PROBLEM TO WORK ON:
In the listing below, locate the line containing "(s_Shards s) (s_Shards s')." and the line containing "assert (st ∈ P". Output both of them and every line between, exactly as written, and nothing more.

DATA TO PROCESS:
◆ ◆ ◆ ◆ ◆ ◆ ◆
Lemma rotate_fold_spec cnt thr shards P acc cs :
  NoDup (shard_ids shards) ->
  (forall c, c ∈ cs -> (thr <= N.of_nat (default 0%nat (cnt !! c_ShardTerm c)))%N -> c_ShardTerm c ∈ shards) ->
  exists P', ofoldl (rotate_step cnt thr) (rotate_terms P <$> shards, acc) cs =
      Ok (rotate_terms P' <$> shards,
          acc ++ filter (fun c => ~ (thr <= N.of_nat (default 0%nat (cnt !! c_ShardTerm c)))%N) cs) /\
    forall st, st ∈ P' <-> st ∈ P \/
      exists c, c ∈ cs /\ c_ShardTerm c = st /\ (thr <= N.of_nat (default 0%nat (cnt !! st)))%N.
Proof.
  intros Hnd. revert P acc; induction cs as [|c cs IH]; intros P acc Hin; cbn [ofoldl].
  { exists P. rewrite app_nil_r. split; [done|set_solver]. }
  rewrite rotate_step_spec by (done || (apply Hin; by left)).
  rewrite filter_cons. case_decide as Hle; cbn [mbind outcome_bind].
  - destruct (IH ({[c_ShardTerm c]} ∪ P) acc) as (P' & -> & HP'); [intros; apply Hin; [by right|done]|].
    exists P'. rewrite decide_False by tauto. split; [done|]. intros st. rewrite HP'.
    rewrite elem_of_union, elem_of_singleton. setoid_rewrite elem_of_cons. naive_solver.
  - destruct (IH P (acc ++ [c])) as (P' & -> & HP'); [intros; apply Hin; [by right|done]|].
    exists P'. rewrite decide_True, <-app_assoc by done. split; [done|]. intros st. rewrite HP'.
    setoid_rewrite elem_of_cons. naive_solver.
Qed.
◆ ◆ ◆ ◆ ◆ ◆ ◆
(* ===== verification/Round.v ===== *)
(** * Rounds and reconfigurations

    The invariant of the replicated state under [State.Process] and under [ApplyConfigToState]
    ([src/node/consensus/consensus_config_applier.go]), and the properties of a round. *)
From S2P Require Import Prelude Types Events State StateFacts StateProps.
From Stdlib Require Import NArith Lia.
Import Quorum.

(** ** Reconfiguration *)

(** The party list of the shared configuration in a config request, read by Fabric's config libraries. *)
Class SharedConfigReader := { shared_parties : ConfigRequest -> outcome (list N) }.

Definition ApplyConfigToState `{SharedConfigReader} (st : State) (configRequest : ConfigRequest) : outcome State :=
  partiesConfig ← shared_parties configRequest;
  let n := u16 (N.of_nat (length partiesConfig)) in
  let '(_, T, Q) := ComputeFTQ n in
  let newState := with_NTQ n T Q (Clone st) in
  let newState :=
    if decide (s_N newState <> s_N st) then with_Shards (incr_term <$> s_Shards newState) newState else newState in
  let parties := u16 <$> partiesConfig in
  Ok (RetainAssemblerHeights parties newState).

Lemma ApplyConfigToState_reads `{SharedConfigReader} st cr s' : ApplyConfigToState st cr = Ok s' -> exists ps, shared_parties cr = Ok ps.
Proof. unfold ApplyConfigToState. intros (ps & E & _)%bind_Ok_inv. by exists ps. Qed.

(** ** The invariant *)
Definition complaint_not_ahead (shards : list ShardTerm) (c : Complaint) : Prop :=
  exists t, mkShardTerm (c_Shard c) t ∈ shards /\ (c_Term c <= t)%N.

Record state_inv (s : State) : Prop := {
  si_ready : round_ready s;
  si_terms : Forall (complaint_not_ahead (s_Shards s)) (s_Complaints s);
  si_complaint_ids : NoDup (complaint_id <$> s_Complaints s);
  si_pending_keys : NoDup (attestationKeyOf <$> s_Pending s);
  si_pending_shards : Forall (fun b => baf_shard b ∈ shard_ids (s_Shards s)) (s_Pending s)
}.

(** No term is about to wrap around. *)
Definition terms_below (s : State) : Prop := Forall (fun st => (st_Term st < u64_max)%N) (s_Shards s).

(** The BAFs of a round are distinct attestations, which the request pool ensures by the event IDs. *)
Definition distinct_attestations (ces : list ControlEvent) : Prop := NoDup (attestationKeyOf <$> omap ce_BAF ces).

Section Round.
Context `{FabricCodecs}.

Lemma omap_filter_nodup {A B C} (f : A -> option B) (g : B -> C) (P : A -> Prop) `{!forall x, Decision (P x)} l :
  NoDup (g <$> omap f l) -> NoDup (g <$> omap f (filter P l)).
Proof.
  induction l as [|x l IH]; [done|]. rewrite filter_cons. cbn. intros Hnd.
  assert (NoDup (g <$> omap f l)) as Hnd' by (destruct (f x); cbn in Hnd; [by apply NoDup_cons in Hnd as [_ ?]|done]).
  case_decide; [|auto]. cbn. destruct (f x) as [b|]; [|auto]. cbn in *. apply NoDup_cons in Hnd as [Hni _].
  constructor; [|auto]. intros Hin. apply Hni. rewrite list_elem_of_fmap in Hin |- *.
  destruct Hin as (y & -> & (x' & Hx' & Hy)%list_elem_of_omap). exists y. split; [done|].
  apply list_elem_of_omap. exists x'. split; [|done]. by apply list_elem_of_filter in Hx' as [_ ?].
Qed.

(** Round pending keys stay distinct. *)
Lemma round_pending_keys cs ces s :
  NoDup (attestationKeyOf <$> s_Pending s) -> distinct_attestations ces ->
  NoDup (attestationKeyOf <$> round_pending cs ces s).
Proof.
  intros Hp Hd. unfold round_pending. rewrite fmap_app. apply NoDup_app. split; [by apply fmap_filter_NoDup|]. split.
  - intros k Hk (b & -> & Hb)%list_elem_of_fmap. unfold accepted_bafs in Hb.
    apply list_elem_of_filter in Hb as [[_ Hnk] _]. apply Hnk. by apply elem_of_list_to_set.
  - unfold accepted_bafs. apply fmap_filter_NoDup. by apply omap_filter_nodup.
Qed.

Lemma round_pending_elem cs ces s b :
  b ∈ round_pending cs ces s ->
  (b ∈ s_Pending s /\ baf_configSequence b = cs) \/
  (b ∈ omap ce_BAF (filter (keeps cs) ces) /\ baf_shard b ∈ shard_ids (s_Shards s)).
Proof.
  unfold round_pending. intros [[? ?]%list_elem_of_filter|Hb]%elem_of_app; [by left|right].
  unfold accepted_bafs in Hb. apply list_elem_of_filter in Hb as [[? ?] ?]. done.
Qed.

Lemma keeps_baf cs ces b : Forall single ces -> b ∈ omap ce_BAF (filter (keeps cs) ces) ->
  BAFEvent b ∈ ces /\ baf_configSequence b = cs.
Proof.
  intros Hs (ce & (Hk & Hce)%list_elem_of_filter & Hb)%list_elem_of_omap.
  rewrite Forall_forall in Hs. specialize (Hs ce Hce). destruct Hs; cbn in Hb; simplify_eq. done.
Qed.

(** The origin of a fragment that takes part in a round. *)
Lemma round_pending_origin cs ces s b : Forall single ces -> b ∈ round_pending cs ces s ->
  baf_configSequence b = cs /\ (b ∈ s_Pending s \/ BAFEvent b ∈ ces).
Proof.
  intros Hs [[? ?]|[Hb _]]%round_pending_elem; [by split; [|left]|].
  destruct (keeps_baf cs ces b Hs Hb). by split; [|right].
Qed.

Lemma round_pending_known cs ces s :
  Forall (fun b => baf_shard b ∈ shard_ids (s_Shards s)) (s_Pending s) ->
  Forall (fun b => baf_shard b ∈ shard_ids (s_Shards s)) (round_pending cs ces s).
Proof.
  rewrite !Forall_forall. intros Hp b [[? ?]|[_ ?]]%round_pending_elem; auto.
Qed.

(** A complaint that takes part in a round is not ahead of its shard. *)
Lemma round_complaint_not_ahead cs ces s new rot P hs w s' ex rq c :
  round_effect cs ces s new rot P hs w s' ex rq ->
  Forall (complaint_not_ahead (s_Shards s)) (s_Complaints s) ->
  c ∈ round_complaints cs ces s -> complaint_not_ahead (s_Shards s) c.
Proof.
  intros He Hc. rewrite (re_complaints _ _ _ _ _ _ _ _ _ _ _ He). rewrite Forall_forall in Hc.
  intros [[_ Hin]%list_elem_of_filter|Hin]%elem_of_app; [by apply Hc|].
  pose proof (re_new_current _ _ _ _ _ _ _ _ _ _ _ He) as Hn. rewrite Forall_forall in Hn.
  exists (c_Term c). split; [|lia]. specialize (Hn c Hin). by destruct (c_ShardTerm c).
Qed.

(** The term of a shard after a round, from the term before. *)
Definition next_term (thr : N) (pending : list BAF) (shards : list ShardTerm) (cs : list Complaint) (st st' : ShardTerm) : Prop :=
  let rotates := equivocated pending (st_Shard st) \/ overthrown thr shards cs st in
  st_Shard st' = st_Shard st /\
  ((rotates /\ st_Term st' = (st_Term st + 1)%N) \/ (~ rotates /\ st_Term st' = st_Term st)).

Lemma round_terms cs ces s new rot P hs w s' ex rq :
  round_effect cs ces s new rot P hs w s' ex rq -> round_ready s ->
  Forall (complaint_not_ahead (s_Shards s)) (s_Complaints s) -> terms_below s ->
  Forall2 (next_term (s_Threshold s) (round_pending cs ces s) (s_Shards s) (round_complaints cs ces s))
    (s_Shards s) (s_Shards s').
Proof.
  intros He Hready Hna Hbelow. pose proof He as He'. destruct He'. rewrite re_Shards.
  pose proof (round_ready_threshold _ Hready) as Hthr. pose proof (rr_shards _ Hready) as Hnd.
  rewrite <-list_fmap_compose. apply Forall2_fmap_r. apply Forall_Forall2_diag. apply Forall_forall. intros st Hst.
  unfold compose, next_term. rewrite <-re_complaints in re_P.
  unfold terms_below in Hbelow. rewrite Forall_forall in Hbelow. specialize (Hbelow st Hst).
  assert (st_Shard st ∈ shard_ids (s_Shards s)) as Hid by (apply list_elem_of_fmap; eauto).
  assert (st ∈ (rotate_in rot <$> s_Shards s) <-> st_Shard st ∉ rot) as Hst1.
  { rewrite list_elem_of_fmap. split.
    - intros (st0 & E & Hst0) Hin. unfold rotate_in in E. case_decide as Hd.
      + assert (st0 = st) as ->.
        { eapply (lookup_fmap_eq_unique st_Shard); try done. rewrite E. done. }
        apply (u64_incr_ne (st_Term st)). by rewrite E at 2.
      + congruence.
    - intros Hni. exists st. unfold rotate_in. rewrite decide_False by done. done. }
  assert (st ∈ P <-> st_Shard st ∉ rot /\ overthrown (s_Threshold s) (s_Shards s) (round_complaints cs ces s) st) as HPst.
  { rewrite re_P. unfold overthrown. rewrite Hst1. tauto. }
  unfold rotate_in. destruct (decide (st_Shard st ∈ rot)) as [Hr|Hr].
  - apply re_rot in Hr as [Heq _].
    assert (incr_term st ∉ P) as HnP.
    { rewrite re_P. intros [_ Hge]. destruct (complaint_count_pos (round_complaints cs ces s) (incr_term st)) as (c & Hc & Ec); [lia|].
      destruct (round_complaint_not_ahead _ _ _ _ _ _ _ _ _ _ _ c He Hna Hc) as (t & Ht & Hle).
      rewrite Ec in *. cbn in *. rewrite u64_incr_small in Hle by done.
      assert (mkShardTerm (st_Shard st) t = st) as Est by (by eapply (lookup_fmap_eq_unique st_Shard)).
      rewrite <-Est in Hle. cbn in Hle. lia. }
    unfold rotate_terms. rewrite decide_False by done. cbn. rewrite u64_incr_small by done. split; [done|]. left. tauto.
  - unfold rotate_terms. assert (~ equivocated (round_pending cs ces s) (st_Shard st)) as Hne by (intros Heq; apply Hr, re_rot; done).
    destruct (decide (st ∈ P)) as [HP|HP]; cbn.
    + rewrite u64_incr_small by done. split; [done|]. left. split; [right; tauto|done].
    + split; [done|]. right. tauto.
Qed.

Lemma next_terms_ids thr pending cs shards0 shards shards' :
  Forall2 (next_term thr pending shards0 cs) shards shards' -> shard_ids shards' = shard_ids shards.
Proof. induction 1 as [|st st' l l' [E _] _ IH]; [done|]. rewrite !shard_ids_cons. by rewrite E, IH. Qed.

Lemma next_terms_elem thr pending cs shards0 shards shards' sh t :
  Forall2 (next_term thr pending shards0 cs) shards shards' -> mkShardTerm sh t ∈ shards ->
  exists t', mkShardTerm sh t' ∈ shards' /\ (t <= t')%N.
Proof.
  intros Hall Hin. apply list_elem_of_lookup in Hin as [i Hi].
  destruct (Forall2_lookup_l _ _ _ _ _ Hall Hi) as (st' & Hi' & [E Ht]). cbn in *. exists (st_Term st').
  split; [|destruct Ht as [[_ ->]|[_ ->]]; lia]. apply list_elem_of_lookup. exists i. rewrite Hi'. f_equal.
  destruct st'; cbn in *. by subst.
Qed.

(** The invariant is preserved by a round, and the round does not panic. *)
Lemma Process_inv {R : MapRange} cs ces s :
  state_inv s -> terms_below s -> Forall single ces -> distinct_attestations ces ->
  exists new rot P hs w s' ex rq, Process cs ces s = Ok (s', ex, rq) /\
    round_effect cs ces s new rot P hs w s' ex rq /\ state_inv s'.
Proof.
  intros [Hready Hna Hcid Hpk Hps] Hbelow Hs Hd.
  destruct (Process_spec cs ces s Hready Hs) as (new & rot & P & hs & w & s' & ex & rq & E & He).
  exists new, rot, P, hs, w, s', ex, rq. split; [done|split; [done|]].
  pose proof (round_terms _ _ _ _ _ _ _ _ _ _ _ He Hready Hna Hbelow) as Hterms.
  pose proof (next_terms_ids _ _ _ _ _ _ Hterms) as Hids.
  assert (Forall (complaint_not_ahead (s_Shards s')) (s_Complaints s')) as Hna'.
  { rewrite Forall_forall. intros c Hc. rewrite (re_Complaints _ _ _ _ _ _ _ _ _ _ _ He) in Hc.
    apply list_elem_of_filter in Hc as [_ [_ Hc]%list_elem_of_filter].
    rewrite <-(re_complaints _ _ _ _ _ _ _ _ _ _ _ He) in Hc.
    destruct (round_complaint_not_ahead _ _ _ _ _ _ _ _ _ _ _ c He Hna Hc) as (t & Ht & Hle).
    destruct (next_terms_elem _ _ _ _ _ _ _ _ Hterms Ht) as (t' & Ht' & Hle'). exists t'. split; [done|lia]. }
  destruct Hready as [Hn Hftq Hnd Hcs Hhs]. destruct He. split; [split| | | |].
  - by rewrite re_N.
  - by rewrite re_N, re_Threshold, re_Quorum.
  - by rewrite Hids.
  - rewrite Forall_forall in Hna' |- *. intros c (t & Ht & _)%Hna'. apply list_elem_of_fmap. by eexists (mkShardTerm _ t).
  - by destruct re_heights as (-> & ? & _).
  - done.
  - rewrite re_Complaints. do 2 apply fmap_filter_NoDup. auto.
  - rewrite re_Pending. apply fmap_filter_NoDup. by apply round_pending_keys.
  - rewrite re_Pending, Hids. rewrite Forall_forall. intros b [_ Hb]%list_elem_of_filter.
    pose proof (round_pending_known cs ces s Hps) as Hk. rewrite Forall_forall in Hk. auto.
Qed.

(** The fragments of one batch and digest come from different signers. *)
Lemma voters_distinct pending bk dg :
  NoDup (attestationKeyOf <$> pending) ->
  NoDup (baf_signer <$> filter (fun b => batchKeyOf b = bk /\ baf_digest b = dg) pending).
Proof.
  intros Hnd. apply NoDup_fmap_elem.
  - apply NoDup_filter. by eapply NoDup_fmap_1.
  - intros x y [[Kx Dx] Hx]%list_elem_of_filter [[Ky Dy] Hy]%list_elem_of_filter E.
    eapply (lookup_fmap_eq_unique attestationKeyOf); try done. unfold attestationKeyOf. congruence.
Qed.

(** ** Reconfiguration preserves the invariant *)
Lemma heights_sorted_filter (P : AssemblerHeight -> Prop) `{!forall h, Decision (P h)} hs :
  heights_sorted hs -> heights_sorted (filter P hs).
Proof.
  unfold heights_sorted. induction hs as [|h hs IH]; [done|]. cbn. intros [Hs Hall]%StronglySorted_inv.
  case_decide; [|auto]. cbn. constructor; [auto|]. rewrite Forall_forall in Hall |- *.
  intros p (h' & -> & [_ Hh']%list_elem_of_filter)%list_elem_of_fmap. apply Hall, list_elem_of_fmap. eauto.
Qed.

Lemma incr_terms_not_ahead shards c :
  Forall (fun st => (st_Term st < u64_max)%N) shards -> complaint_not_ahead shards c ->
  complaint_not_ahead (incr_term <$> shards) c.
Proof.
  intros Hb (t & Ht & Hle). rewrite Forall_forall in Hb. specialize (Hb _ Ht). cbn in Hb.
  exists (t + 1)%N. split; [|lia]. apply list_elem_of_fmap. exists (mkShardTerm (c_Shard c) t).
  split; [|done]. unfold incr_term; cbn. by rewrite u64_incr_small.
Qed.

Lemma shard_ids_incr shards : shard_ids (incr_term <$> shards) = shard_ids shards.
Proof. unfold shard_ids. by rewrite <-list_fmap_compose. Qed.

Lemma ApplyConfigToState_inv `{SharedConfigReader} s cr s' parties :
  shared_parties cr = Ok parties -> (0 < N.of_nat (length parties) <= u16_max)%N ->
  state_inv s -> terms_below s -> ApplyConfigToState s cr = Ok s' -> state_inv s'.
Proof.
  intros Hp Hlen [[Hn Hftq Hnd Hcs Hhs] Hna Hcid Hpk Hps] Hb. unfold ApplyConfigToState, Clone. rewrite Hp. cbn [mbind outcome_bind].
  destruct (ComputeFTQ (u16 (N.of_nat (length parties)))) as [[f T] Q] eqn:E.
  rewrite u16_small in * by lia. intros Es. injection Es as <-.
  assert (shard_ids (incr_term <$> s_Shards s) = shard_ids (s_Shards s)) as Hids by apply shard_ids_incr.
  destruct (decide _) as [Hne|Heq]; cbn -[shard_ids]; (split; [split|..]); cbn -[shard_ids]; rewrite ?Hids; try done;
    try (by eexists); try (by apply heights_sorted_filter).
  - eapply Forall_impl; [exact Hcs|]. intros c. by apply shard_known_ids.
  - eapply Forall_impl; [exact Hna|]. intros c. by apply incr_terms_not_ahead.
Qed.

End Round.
◆ ◆ ◆ ◆ ◆ ◆ ◆
EXPECTED ANSWER:
    (s_Shards s) (s_Shards s').
Proof.
  intros He Hready Hna Hbelow. pose proof He as He'. destruct He'. rewrite re_Shards.
  pose proof (round_ready_threshold _ Hready) as Hthr. pose proof (rr_shards _ Hready) as Hnd.
  rewrite <-list_fmap_compose. apply Forall2_fmap_r. apply Forall_Forall2_diag. apply Forall_forall. intros st Hst.
  unfold compose, next_term. rewrite <-re_complaints in re_P.
  unfold terms_below in Hbelow. rewrite Forall_forall in Hbelow. specialize (Hbelow st Hst).
  assert (st_Shard st ∈ shard_ids (s_Shards s)) as Hid by (apply list_elem_of_fmap; eauto).
  assert (st ∈ (rotate_in rot <$> s_Shards s) <-> st_Shard st ∉ rot) as Hst1.
  { rewrite list_elem_of_fmap. split.
    - intros (st0 & E & Hst0) Hin. unfold rotate_in in E. case_decide as Hd.
      + assert (st0 = st) as ->.
        { eapply (lookup_fmap_eq_unique st_Shard); try done. rewrite E. done. }
        apply (u64_incr_ne (st_Term st)). by rewrite E at 2.
      + congruence.
    - intros Hni. exists st. unfold rotate_in. rewrite decide_False by done. done. }
  assert (st ∈ P <-> st_Shard st ∉ rot /\ overthrown (s_Threshold s) (s_Shards s) (round_complaints cs ces s) st) as HPst.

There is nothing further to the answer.